The last of the Pufferbelliest



WE were at war! The Japanese had bombed Perl Harbor and Germany declared war. It was 1942! We were loosing in North Africa and we were being Driven back in the Pacific. We were melting down everything metal we could find. We kids collected aluminum pots and pans and turned them over to the fire department to be used in building airplanes.
The Baltimore News Post put a story on the front page that Steam locomotives would be towed to the steel mills to be melted down to build guns and ships. On that day hundreds of people walked down the streets to the railroad crossings to watch the locomotives being pulled through town.
America was well attached to it's steam locomotives.  Lionel and American Flier toy trains were the most popular toys around every Christmas. Engineers were our heroes. We looked on steam railroads in aw.
There was more, we were watching the end of an era and everyone sensed it.
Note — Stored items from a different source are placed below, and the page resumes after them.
(* ===== verification/Bundle.v ===== *)
(** Bundle extraction: src/src/bundle.rs, and the bundle operations of src/src/parallel_state.rs.

    The crate derives the bundle and revert data of every transition first (on a thread pool)
    and updates the bundle in a second, serial phase. The theorem shows that the two phases
    produce what revm's one-pass routine produces. *)

From S2P Require Import Prelude Model Reward World ParallelState CacheView.

(** revm's [BundleRetention]. *)
Inductive BundleRetention := PlainState | Reverts.

Definition includes_reverts (r : BundleRetention) : bool :=
  match r with PlainState => false | Reverts => true end.

(** The functions of revm-database that build a bundle. [revm_step] is the body of revm's loop
    over the transitions: bundle and pending reverts in, bundle and pending reverts out. *)
Class RevmBundle `{RevmDb} := {
  has_new_contract : TransitionAccount → option (B256 * Bytecode);
  present_bundle_account : TransitionAccount → BundleAccount;
  create_revert : TransitionAccount → option AccountRevert;
  bundle_account_size_hint : BundleAccount → nat;
  revert_size_hint : AccountRevert → nat;
  revm_step : bool → Address → TransitionAccount → BundleState * list (Address * AccountRevert) →
    BundleState * list (Address * AccountRevert);
  apply_transitions_and_create_reverts : gmap Address TransitionAccount → BundleRetention →
    BundleState → BundleState
}.

Section bundle.
Context `{!Revm} `{!RevmDb} `{!RevmBundle}.

(** [self.reverts.push(reverts)]. *)
Definition push_reverts (reverts : list (Address * AccountRevert)) (b : BundleState) : BundleState :=
  mkBundleState (bs_state b) (bs_contracts b) (bs_reverts b ++ [reverts]) (bs_state_size b)
    (bs_reverts_size b).

(** What revm's loop does with a transition of an address the bundle does not hold: it stores
    the new contract, and the account and its revert when there is a revert. *)
Definition vacant_step (include : bool) (a : Address) (t : TransitionAccount)
    (s : BundleState * list (Address * AccountRevert)) :
    BundleState * list (Address * AccountRevert) :=
  let '(b, reverts) := s in
  let present := present_bundle_account t in
  let contracts :=
    match has_new_contract t with
    | Some (hash, code) => <[hash := code]> (bs_contracts b)
    | None => bs_contracts b
    end in
  match create_revert t with
  | Some r =>
    (mkBundleState (<[a := present]> (bs_state b)) contracts (bs_reverts b)
       (bs_state_size b + bundle_account_size_hint present)
       (if include then bs_reverts_size b + revert_size_hint r else bs_reverts_size b),
     if include then reverts ++ [(a, r)] else reverts)
  | None =>
    (mkBundleState (bs_state b) contracts (bs_reverts b) (bs_state_size b) (bs_reverts_size b), reverts)
  end.

(** Documented behaviour of revm's routine: one pass over the transitions in map order. *)
Class RevmBundleLaws := {
  revm_one_pass ts r b :
    apply_transitions_and_create_reverts ts r b =
    let '(b', reverts) :=
      foldl (λ s '(a, t), revm_step (includes_reverts r) a t s) (b, []) (map_to_list ts) in
    push_reverts reverts b';
  revm_vacant include a t b reverts : bs_state b !! a = None →
    revm_step include a t (b, reverts) = vacant_step include a t (b, reverts)
}.

(** ** The crate's routine *)

Record ProcessedAccount := mkProcessedAccount {
  pa_address : Address;
  pa_present : BundleAccount;
  pa_revert : option AccountRevert;
  pa_state_size : nat;
  pa_revert_size : nat
}.

Record ProcessedTransition := mkProcessedTransition {
  pt_contract : option (B256 * Bytecode);
  pt_account : option ProcessedAccount
}.

(** The parallel phase, one transition. *)
Definition process_transition (include_reverts : bool) (address : Address)
    (transition : TransitionAccount) : ProcessedTransition :=
  let contract := has_new_contract transition in
  let present := present_bundle_account transition in
  let account :=
    (λ revert,
       let '(revert, revert_size) :=
         if include_reverts then (Some revert, revert_size_hint revert) else (None, 0) in
       mkProcessedAccount address present revert (bundle_account_size_hint present) revert_size)
    <$> create_revert transition in
  mkProcessedTransition contract account.

(** The serial phase, one prepared transition. *)
Definition apply_processed (s : BundleState * list (Address * AccountRevert))
    (p : ProcessedTransition) : BundleState * list (Address * AccountRevert) :=
  let '(b, reverts) := s in
  let b :=
    match pt_contract p with
    | Some (hash, code) =>
      mkBundleState (bs_state b) (<[hash := code]> (bs_contracts b)) (bs_reverts b)
        (bs_state_size b) (bs_reverts_size b)
    | None => b
    end in
  match pt_account p with
  | Some account =>
    (mkBundleState (<[pa_address account := pa_present account]> (bs_state b)) (bs_contracts b)
       (bs_reverts b) (bs_state_size b + pa_state_size account)
       (bs_reverts_size b + pa_revert_size account),
     match pa_revert account with
     | Some revert => reverts ++ [(pa_address account, revert)]
     | None => reverts
     end)
  | None => (b, reverts)
  end.

Definition parallel_apply_transitions_and_create_reverts (transitions : gmap Address TransitionAccount)
    (retention : BundleRetention) (b : BundleState) : BundleState :=
  if bool_decide (bs_state b ≠ ∅) || bool_decide (bs_contracts b ≠ ∅) || bool_decide (bs_reverts b ≠ [])
  then apply_transitions_and_create_reverts transitions retention b
  else
    let include_reverts := includes_reverts retention in
    let processed :=
      (λ '(address, transition), process_transition include_reverts address transition)
      <$> map_to_list transitions in
    let '(b, reverts) := foldl apply_processed (b, []) processed in
    push_reverts reverts b.

(** [self.transition_state.as_mut().map(TransitionState::take)]. *)
Definition take_transitions {DB} (s : ParallelState DB) :
    option (gmap Address TransitionAccount) * ParallelState DB :=
  (transition_state s,
   mkParallelState (cache s) (database s) ((λ _, ∅) <$> transition_state s) (bundle_state s)
     (block_hashes s)).

Definition set_bundle {DB} (b : BundleState) (s : ParallelState DB) : ParallelState DB :=
  mkParallelState (cache s) (database s) (transition_state s) b (block_hashes s).

Definition take_bundle {DB} (s : ParallelState DB) : BundleState * ParallelState DB :=
  (bundle_state s, set_bundle BundleState_default s).

Definition merge_transitions {DB} (retention : BundleRetention) (s : ParallelState DB) :
    ParallelState DB :=
  let '(transitions, s) := take_transitions s in
  match transitions with
  | Some ts => set_bundle (apply_transitions_and_create_reverts ts retention (bundle_state s)) s
  | None => s
  end.

Definition parallel_take_bundle {DB} (retention : BundleRetention) (s : ParallelState DB) :
    BundleState * ParallelState DB :=
  let '(transitions, s) := take_transitions s in
  let s :=
    match transitions with
    | Some ts =>
      set_bundle (parallel_apply_transitions_and_create_reverts ts retention (bundle_state s)) s
    | None => s
    end in
  take_bundle s.

(** ** Equivalence *)

Context `{!RevmBundleLaws}.

Lemma apply_processed_vacant include a t b reverts :
  bs_state b !! a = None →
  apply_processed (b, reverts) (process_transition include a t) = revm_step include a t (b, reverts).
Proof.
  intros Hv. rewrite revm_vacant by done. unfold apply_processed, process_transition, vacant_step. simpl.
  destruct (has_new_contract t) as [[h c]|], (create_revert t) as [r|]; simpl;
    destruct include; simpl; rewrite ?Nat.add_0_r; done || by destruct b.
Qed.

Lemma revm_step_state include a t b reverts x :
  bs_state b !! a = None → x ≠ a →
  bs_state (revm_step include a t (b, reverts)).1 !! x = bs_state b !! x.
Proof.
  intros Hv Hx. rewrite revm_vacant by done. unfold vacant_step.
  destruct (create_revert t); simpl; [by rewrite lookup_insert_ne|done].
Qed.

(** Over distinct vacant addresses, preparing first and applying later is revm's loop. *)
Lemma two_phase_one_pass include l : ∀ b reverts,
  NoDup l.*1 → (∀ a, a ∈ l.*1 → bs_state b !! a = None) →
  foldl apply_processed (b, reverts) ((λ '(a, t), process_transition include a t) <$> l) =
  foldl (λ s '(a, t), revm_step include a t s) (b, reverts) l.
Proof.
  induction l as [|[a t] l IH]; intros b reverts Hnd Hv; [done|].
  inversion_clear Hnd as [|? ? Hnin Hnd']. cbn [fmap list_fmap foldl].
  assert (Ha : bs_state b !! a = None) by (apply Hv; left).
  rewrite apply_processed_vacant by done.
  destruct (revm_step include a t (b, reverts)) as [b' reverts'] eqn:Hs. apply IH; [done|].
  intros x Hx. assert (x ≠ a) by (intros ->; done).
  replace b' with (revm_step include a t (b, reverts)).1 by (by rewrite Hs).
  rewrite revm_step_state by done. apply Hv. by right.
Qed.

Lemma parallel_apply_eq transitions retention b :
  parallel_apply_transitions_and_create_reverts transitions retention b =
  apply_transitions_and_create_reverts transitions retention b.
Proof.
  unfold parallel_apply_transitions_and_create_reverts.
  destruct (decide (bs_state b = ∅)) as [Hs|Hs].
  2: by rewrite bool_decide_true.
  destruct (decide (bs_contracts b = ∅)) as [Hc|Hc].
  2: by rewrite (bool_decide_true _ Hc), orb_true_r.
  destruct (decide (bs_reverts b = [])) as [Hr|Hr].
  2: by rewrite (bool_decide_true _ Hr), orb_true_r.
  rewrite !bool_decide_false by auto. simpl. rewrite revm_one_pass, two_phase_one_pass; [done| |].
  - apply NoDup_fst_map_to_list.
  - intros a _. by rewrite Hs, lookup_empty.
Qed.

(** C27. The two-phase bundle construction is revm's: whatever the bundle already holds and
    whether reverts are retained, the parallel routine leaves exactly the bundle (accounts,
    contracts, reverts and size accounting) of revm's one-pass routine; so extracting a block's
    bundle in parallel returns what merging the pending transitions with revm and taking the
    bundle returns, and leaves the same state behind. *)
Theorem parallel_bundle_matches_revm {DB} retention (s : ParallelState DB) :
  (∀ transitions b, parallel_apply_transitions_and_create_reverts transitions retention b =
     apply_transitions_and_create_reverts transitions retention b) ∧
  parallel_take_bundle retention s = take_bundle (merge_transitions retention s).
Proof.
  split; [intros; apply parallel_apply_eq|].
  unfold parallel_take_bundle, merge_transitions, take_transitions.
  destruct (transition_state s); [by rewrite parallel_apply_eq|done].
Qed.

End bundle.

(** ** Witness *)

Section examples.
#[local] Existing Instance revm_example.
#[local] Existing Instance revmdb_example.

(** A transition reverts when it changes the account; an occupied entry is overwritten. *)
#[local] Instance revmbundle_example : RevmBundle.
Proof.
  refine (
  let size := λ _ : TransitionAccount, 1 in
  let new_contract := λ t : TransitionAccount,
    match ta_info t with
    | Some i => match code i with Some c => Some (code_hash i, c) | None => None end
    | None => None
    end in
  let revert := λ t : TransitionAccount,
    if decide (ta_status t = ta_previous_status t) then None else Some t in
  let base := {|
    has_new_contract := new_contract; present_bundle_account t := t; create_revert := revert;
    bundle_account_size_hint := size; revert_size_hint := size;
    revm_step _ _ _ s := s; apply_transitions_and_create_reverts _ _ b := b |} in
  let step := @vacant_step _ base in
  {| has_new_contract := new_contract; present_bundle_account t := t; create_revert := revert;
     bundle_account_size_hint := size; revert_size_hint := size;
     revm_step := step;
     apply_transitions_and_create_reverts ts r b :=
       let '(b', reverts) := foldl (λ s '(a, t), step (includes_reverts r) a t s) (b, []) (map_to_list ts) in
       push_reverts reverts b' |}).
Defined.

#[local] Instance revmbundle_example_laws : RevmBundleLaws.
Proof. by split. Qed.

(** A state with two pending transitions, one of them without effect. *)
Definition bx_state : ParallelState unit :=
  mkParallelState ParallelCacheState_new tt
    (Some (<[1%Z := mkTransition (Some (mkInfo 5 1 11 (Some [11%Z]))) InMemoryChange None LoadedNotExisting ∅ false]>
          (<[2%Z := mkTransition None LoadedNotExisting None LoadedNotExisting ∅ false]> ∅)))
    BundleState_default ∅.

Lemma parallel_bundle_matches_revm_witness :
  parallel_take_bundle Reverts bx_state = take_bundle (merge_transitions Reverts bx_state) ∧
  bs_state_size (parallel_take_bundle Reverts bx_state).1 = 1.
Proof.
  split; [|by vm_compute].
  apply (parallel_bundle_matches_revm Reverts bx_state).
Defined.

End examples.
It was also the approaching end of a way of life but we didn't sense that and it didn't come for may years. Our American love of machinery would one day become a love of cheap electronic toys. The highly skilled American craftsman was soon to be equated to the low level white collar worker and his skill and years of education and training was lost in a single generation.
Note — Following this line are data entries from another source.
(* ===== verification/TxDependency.v ===== *)
(** Dependency scheduling: src/src/tx_dependency.rs.

    The graph decides when a transaction is offered to a worker again. Its operations run under
    the locks of the entries they touch; [next] takes its index before it locks the entry, and
    workers hold claimed transactions between operations. [dep_step] interleaves them at that
    granularity, and the invariant shows that no wakeup is lost. *)

From S2P Require Import Prelude Model.
From stdpp Require Import gmultiset.

Record DependentState := mkDependentState {
  onboard : bool;
  dependency : option TxId
}.

Definition DependentState_default : DependentState := mkDependentState true None.

Record TxDependency := mkTxDependency {
  num_txs : nat;
  dependent_state : list DependentState;
  affect_txs : list (gset TxId);
  dep_index : nat
}.

Definition TxDependency_new (num_txs : nat) : TxDependency :=
  mkTxDependency num_txs (replicate num_txs DependentState_default) (replicate num_txs ∅) 0.

Definition set_dep_index (i : nat) (d : TxDependency) : TxDependency :=
  mkTxDependency (num_txs d) (dependent_state d) (affect_txs d) i.
Definition set_dependent (l : list DependentState) (d : TxDependency) : TxDependency :=
  mkTxDependency (num_txs d) l (affect_txs d) (dep_index d).
Definition set_affect (l : list (gset TxId)) (d : TxDependency) : TxDependency :=
  mkTxDependency (num_txs d) (dependent_state d) l (dep_index d).

(** [self.index.fetch_min(tx)]. *)
Definition fetch_min (tx : TxId) (d : TxDependency) : TxDependency :=
  set_dep_index (Nat.min (dep_index d) tx) d.

(** The [fetch_add] of [next]; concurrent callers may push the cursor past the end. *)
Definition next_claim (d : TxDependency) : option TxId * TxDependency :=
  let i := dep_index d in
  (if decide (num_txs d ≤ i) then None else Some i, set_dep_index (S i) d).

(** The locked section of [next]: the entry is claimed when it is eligible. *)
Definition next_resolve (i : TxId) (d : TxDependency) : outcome (option TxId * TxDependency) :=
  let! st := index (dependent_state d) i in
  if onboard st && bool_decide (dependency st = None) then
    Done (Some i, set_dependent (<[i := mkDependentState false (dependency st)]> (dependent_state d)) d)
  else Done (None, d).

Definition next (d : TxDependency) : outcome (option TxId * TxDependency) :=
  if decide (num_txs d ≤ dep_index d) then Done (None, d)
  else
    match next_claim d with
    | (None, d) => Done (None, d)
    | (Some i, d) => next_resolve i d
    end.

(** One dependent of [remove]. *)
Definition remove_one (txid : TxId) (pop_next : bool) (tx : TxId) (s : option TxId * TxDependency) :
    outcome (option TxId * TxDependency) :=
  let '(next, d) := s in
  let! dependent := index (dependent_state d) tx in
  if bool_decide (dependency dependent = Some txid) then
    if onboard dependent then
      if pop_next && bool_decide (tx = txid + 1) && bool_decide (tx < dep_index d) then
        Done (Some tx, set_dependent (<[tx := mkDependentState false None]> (dependent_state d)) d)
      else
        Done (next, fetch_min tx (set_dependent (<[tx := mkDependentState true None]> (dependent_state d)) d))
    else Done (next, set_dependent (<[tx := mkDependentState false None]> (dependent_state d)) d)
  else Done (next, d).

Fixpoint remove_loop (txid : TxId) (pop_next : bool) (l : list TxId) (s : option TxId * TxDependency) :
    outcome (option TxId * TxDependency) :=
  match l with
  | [] => Done s
  | tx :: l => let! s := remove_one txid pop_next tx s in remove_loop txid pop_next l s
  end.

Definition remove (txid : TxId) (pop_next : bool) (d : TxDependency) :
    outcome (option TxId * TxDependency) :=
  let! affects := index (affect_txs d) txid in
  if decide (affects = ∅) then Done (None, d)
  else
    let! (next, d) := remove_loop txid pop_next (elements affects) (None, d) in
    Done (next, set_affect (<[txid := ∅]> (affect_txs d)) d).

Definition dep_commit (txid : TxId) (d : TxDependency) : outcome TxDependency :=
  let next := txid + 1 in
  if decide (next < num_txs d) then
    let! st := index (dependent_state d) next in
    if onboard st then
      Done (fetch_min next (set_dependent (<[next := mkDependentState true None]> (dependent_state d)) d))
    else Done d
  else Done d.

(** [commit_idx] is the value read from the committed cursor under the entry's lock. *)
Definition key_tx (txid : TxId) (commit_idx : nat) (d : TxDependency) : outcome TxDependency :=
  let! st := index (dependent_state d) txid in
  let dependency := if decide (commit_idx < txid) then Some txid else dependency st in
  let d := set_dependent (<[txid := mkDependentState true dependency]> (dependent_state d)) d in
  Done (if decide (dependency = None) then fetch_min txid d else d).

Definition add (txid : TxId) (dep_id : option TxId) (d : TxDependency) : outcome TxDependency :=
  match dep_id with
  | Some dep_id =>
    let! _ := assert_that (bool_decide (dep_id < txid)) in
    let! dep := index (affect_txs d) dep_id in
    let! dep_state := index (dependent_state d) dep_id in
    let! _ := index (dependent_state d) txid in
    let d := set_dependent (<[txid := mkDependentState true (Some dep_id)]> (dependent_state d)) d in
    let d := set_affect (<[dep_id := {[txid]} ∪ dep]> (affect_txs d)) d in
    let d := set_dependent (<[dep_id := mkDependentState true (dependency dep_state)]> (dependent_state d)) d in
    Done (if decide (dependency dep_state = None) then fetch_min dep_id d else d)
  | None =>
    let! st := index (dependent_state d) txid in
    if onboard st then Done d
    else Done (fetch_min txid (set_dependent (<[txid := mkDependentState true None]> (dependent_state d)) d))
  end.

(** ** Interleaving *)

(** The graph with what the workers hold: indices taken by [next] whose entry is not locked yet,
    transactions claimed by workers, and running [remove] calls with the dependents they have
    not visited. The commit thread publishes the committed prefix before it calls [commit]. *)
Record DepSys := mkDepSys {
  ds_dep : TxDependency;
  ds_flight : list TxId;
  ds_busy : gmultiset TxId;
  ds_removing : gmap TxId (list TxId);
  ds_committed : nat;
  ds_releasing : option TxId
}.

Definition DepSys_new (n : nat) : DepSys := mkDepSys (TxDependency_new n) [] ∅ ∅ 0 None.

Definition claimed (r : option TxId) (busy : gmultiset TxId) : gmultiset TxId :=
  match r with Some tx => {[+ tx +]} ⊎ busy | None => busy end.

Inductive dep_step : DepSys → DepSys → Prop :=
| step_claim d fl busy rm c rel r d' :
    next_claim d = (r, d') →
    dep_step (mkDepSys d fl busy rm c rel)
      (mkDepSys d' (match r with Some i => i :: fl | None => fl end) busy rm c rel)
| step_resolve d l1 i l2 busy rm c rel r d' :
    next_resolve i d = Done (r, d') →
    dep_step (mkDepSys d (l1 ++ i :: l2) busy rm c rel) (mkDepSys d' (l1 ++ l2) (claimed r busy) rm c rel)
| step_duplicate d fl busy rm c rel tx :
    tx ∈ busy →
    dep_step (mkDepSys d fl ({[+ tx +]} ⊎ busy) rm c rel) (mkDepSys d fl busy rm c rel)
| step_remove_begin d fl busy rm c rel txid affects :
    rm !! txid = None → index (affect_txs d) txid = Done affects →
    dep_step (mkDepSys d fl ({[+ txid +]} ⊎ busy) rm c rel)
      (mkDepSys d fl busy (<[txid := elements affects]> rm) c rel)
| step_remove_one d fl busy rm c rel txid pop tx l r d' :
    rm !! txid = Some (tx :: l) → remove_one txid pop tx (None, d) = Done (r, d') →
    dep_step (mkDepSys d fl busy rm c rel) (mkDepSys d' fl (claimed r busy) (<[txid := l]> rm) c rel)
| step_remove_end d fl busy rm c rel txid :
    rm !! txid = Some [] →
    dep_step (mkDepSys d fl busy rm c rel)
      (mkDepSys (set_affect (<[txid := ∅]> (affect_txs d)) d) fl busy (delete txid rm) c rel)
| step_add d fl busy rm c rel txid dep d' :
    (∀ e, dep = Some e → rm !! e = None) → add txid dep d = Done d' →
    dep_step (mkDepSys d fl busy rm c rel) (mkDepSys d' fl busy rm c rel)
| step_add_release d fl busy rm c rel txid dep d' :
    (∀ e, dep = Some e → rm !! e = None) → add txid dep d = Done d' →
    dep_step (mkDepSys d fl ({[+ txid +]} ⊎ busy) rm c rel) (mkDepSys d' fl busy rm c rel)
| step_key_tx d fl busy rm c rel txid d' :
    key_tx txid c d = Done d' →
    dep_step (mkDepSys d fl ({[+ txid +]} ⊎ busy) rm c rel) (mkDepSys d' fl busy rm c rel)
| step_publish d fl busy rm c :
    dep_step (mkDepSys d fl busy rm c None) (mkDepSys d fl busy rm (S c) (Some c))
| step_commit d fl busy rm c k d' :
    dep_commit k d = Done d' →
    dep_step (mkDepSys d fl busy rm c (Some k)) (mkDepSys d' fl busy rm c None).

(** ** Invariant *)

Definition dst (d : TxDependency) (tx : TxId) : DependentState :=
  default (mkDependentState false None) (dependent_state d !! tx).
Definition aff (d : TxDependency) (tx : TxId) : gset TxId := default ∅ (affect_txs d !! tx).

(** [tx] is blocked on [e] for a reason that will be resolved. *)
Definition blocked_on (s : DepSys) (tx e : TxId) : Prop :=
  (e = tx ∧ (ds_committed s < tx ∨ ∃ k, ds_releasing s = Some k ∧ tx = S k)) ∨
  (e < tx ∧ tx ∈ aff (ds_dep s) e ∧
     (onboard (dst (ds_dep s) e) = true ∨ e ∈ ds_busy s ∨ is_Some (ds_removing s !! e))).

Record dep_inv (s : DepSys) : Prop := {
  di_states : length (dependent_state (ds_dep s)) = num_txs (ds_dep s);
  di_affects : length (affect_txs (ds_dep s)) = num_txs (ds_dep s);
  di_affect_gt e tx : tx ∈ aff (ds_dep s) e → e < tx;
  di_claimable tx : onboard (dst (ds_dep s) tx) = true → dependency (dst (ds_dep s) tx) = None →
    dep_index (ds_dep s) ≤ tx ∨ tx ∈ ds_flight s;
  di_blocked tx e : dependency (dst (ds_dep s) tx) = Some e →
    onboard (dst (ds_dep s) tx) = true ∧ blocked_on s tx e;
  di_removing e l tx : ds_removing s !! e = Some l → dependency (dst (ds_dep s) tx) = Some e →
    e = tx ∨ tx ∈ l;
  di_releasing k : ds_releasing s = Some k → ds_committed s = S k
}.

Lemma dst_insert d i x tx :
  i < length (dependent_state d) →
  dst (set_dependent (<[i := x]> (dependent_state d)) d) tx = if decide (tx = i) then x else dst d tx.
Proof.
  intros. unfold dst. simpl. case_decide; [subst; by rewrite list_lookup_insert_eq|by rewrite list_lookup_insert_ne].
Qed.

Lemma dst_lookup d i st : dependent_state d !! i = Some st → dst d i = st ∧ i < length (dependent_state d).
Proof. intros Hi. unfold dst. rewrite Hi. split; [done|]. by eapply lookup_lt_Some. Qed.

Lemma dst_onboard_lt d i : onboard (dst d i) = true → i < length (dependent_state d).
Proof. unfold dst. destruct (dependent_state d !! i) eqn:Hi; [intros _; by eapply lookup_lt_Some|done]. Qed.

Lemma dep_inv_init n : dep_inv (DepSys_new n).
Proof.
  assert (Hst : ∀ tx, dependency (dst (TxDependency_new n) tx) = None).
  { intros tx. unfold dst. simpl. by destruct (replicate n DependentState_default !! tx) eqn:Ht;
      [apply lookup_replicate_1 in Ht as [-> _]|]. }
  split; simpl.
  - by rewrite length_replicate.
  - by rewrite length_replicate.
  - intros e tx. unfold aff. simpl. destruct (replicate n ∅ !! e) eqn:He; simpl; [|set_solver].
    apply lookup_replicate_1 in He as [-> _]. set_solver.
  - intros. left. lia.
  - intros tx e. by rewrite Hst.
  - intros e l tx ?. by rewrite Hst.
  - done.
Qed.

(** [e] is eligible, claimed by a worker, or being removed. *)
Definition held (s : DepSys) (e : TxId) : Prop :=
  onboard (dst (ds_dep s) e) = true ∨ e ∈ ds_busy s ∨ is_Some (ds_removing s !! e).

Lemma blocked_on_mono s s' tx e :
  ds_committed s' = ds_committed s → ds_releasing s' = ds_releasing s →
  (tx ∈ aff (ds_dep s) e → tx ∈ aff (ds_dep s') e) → (held s e → held s' e) →
  blocked_on s tx e → blocked_on s' tx e.
Proof. unfold blocked_on, held. intros -> ->. naive_solver. Qed.

Lemma claimed_mono r busy e : e ∈ busy → e ∈ claimed r busy.
Proof. destruct r; simpl; multiset_solver. Qed.

Lemma dep_inv_claim d fl busy rm c rel :
  dep_inv (mkDepSys d fl busy rm c rel) →
  dep_inv (mkDepSys (next_claim d).2
    (match (next_claim d).1 with Some i => i :: fl | None => fl end) busy rm c rel).
Proof.
  intros [? ? ? Hc Hb Hr Hrel]. unfold next_claim. split; simpl in *; try done.
  intros tx Hon Hdep. change (onboard (dst d tx) = true) in Hon.
  assert (Hlt := dst_onboard_lt _ _ Hon). destruct (Hc tx Hon Hdep) as [Hi|Hi].
  - destruct (decide (dep_index d = tx)) as [->|]; [|left; lia].
    right. rewrite decide_False by lia. left.
  - right. case_decide; [done|by right].
Qed.

Lemma dep_inv_resolve d l1 i l2 busy rm c rel r d' :
  dep_inv (mkDepSys d (l1 ++ i :: l2) busy rm c rel) → next_resolve i d = Done (r, d') →
  dep_inv (mkDepSys d' (l1 ++ l2) (claimed r busy) rm c rel).
Proof.
  intros [Hl ? ? Hc Hb Hr Hrel]. unfold next_resolve.
  intros (st & [Hst Hlt]%index_Done%dst_lookup & Hd)%outcome_bind_Done. simpl in *.
  destruct (onboard st && _) eqn:Hel; simplify_eq/=.
  - apply andb_true_iff in Hel as [Hon Hdep%bool_decide_eq_true].
    set (d' := set_dependent _ d).
    assert (Hdst : ∀ tx, dst d' tx = if decide (tx = i) then mkDependentState false (dependency (dst d i)) else dst d tx)
      by (intros; by apply dst_insert).
    split; simpl; rewrite ?length_insert; try done.
    + intros tx. rewrite Hdst. case_decide as Ht; [done|]. intros Ht1 Ht2. destruct (Hc tx Ht1 Ht2) as [|Hf]; [by left|].
      right. apply elem_of_app in Hf as [?|[?|?]%elem_of_cons]; [set_solver|done|set_solver].
    + intros tx e. rewrite Hdst. case_decide as Ht; [by subst; rewrite Hdep|]. intros He.
      destruct (Hb tx e He) as [? Hbl].
      split; [done|]. eapply blocked_on_mono, Hbl; try done. unfold held. simpl.
      rewrite Hdst. case_decide; [subst; intros _; right; left; multiset_solver|].
      intros [?|[?|?]]; [by left|right; left; multiset_solver|by right; right].
    + intros e l tx He. rewrite Hdst. case_decide as Ht; [by subst; rewrite Hdep|]. by apply Hr.
  - split; simpl; try done. intros tx Ht1 Ht2. destruct (Hc tx Ht1 Ht2) as [|Hf]; [by left|].
    apply elem_of_app in Hf as [?|[->|?]%elem_of_cons]; [right; set_solver| |right; set_solver].
    exfalso. rewrite Ht1, Ht2 in Hel. by rewrite bool_decide_true in Hel.
Qed.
Only thirty years later another long line of machinist, mill wrights, tool makers and die makers all tramped there way to big box stores to greet customers.
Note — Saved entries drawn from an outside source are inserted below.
(* ===== verification/Scheduler.v ===== *)
(** The scheduling state machine: src/src/scheduler.rs, with the abort protocol of
    src/src/scheduler/control.rs.

    [Sched] is the state shared by the workers, the finality loop and the commit loop. A handler
    is a function on it. The handlers that hold a transaction's lock while other transactions
    proceed are written as the sequence of their critical parts ([execute_begin], publication by
    the executor, [execute_complete]; [validate_begin], [validate_read], [validate_finish]), so
    that the interleaving of Interleave.v uses the same definitions. *)

From S2P Require Import Prelude Model Reward History World IncarnationDb TxDependency Context Metrics.

Section scheduler.
Context `{!Revm} {E : Type}.

Record TransactionResult := mkTransactionResult {
  tr_read_set : gmap LocationAndType ReadVersion;
  tr_write_set : gset LocationAndType;
  execute_result : result (EVMError E) SpeculativeResult
}.

Inductive AbortReason :=
| FatalEvmError (t : TxId)
| CommitError (e : GrevmError E)
| ParallelError (t : TxId) (message : string)
| FallbackSequential.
The pride of a nation, the machinery that provisioned a war on two fronts and overcame odds that the whole world thought America would succumb to was sold to the Chinese for pennies. We have been reduced to making electronic toys and calling this failure, progress.
Today we send our children to get a degree and become nothing more than specialized word smiths. Few thus educated have the ability to think outside their narrow area of their study.
It is the experienced mechanical Engineer that has gone with the machinery. The kids come out of college knowing nothing of real know how and there is no factory to gain the needed experience to become a truly qualified engineers. They don't even know they are lacking.
The Locomotives were only the first to go. Our lessor Gods, the production line would follow.
Our Children are educated to look back on those years  of the assembly line worker as the dirty industrial years.  Of course they were the years where America earned it's wealth to give our youth their educations. God Bless the machinery.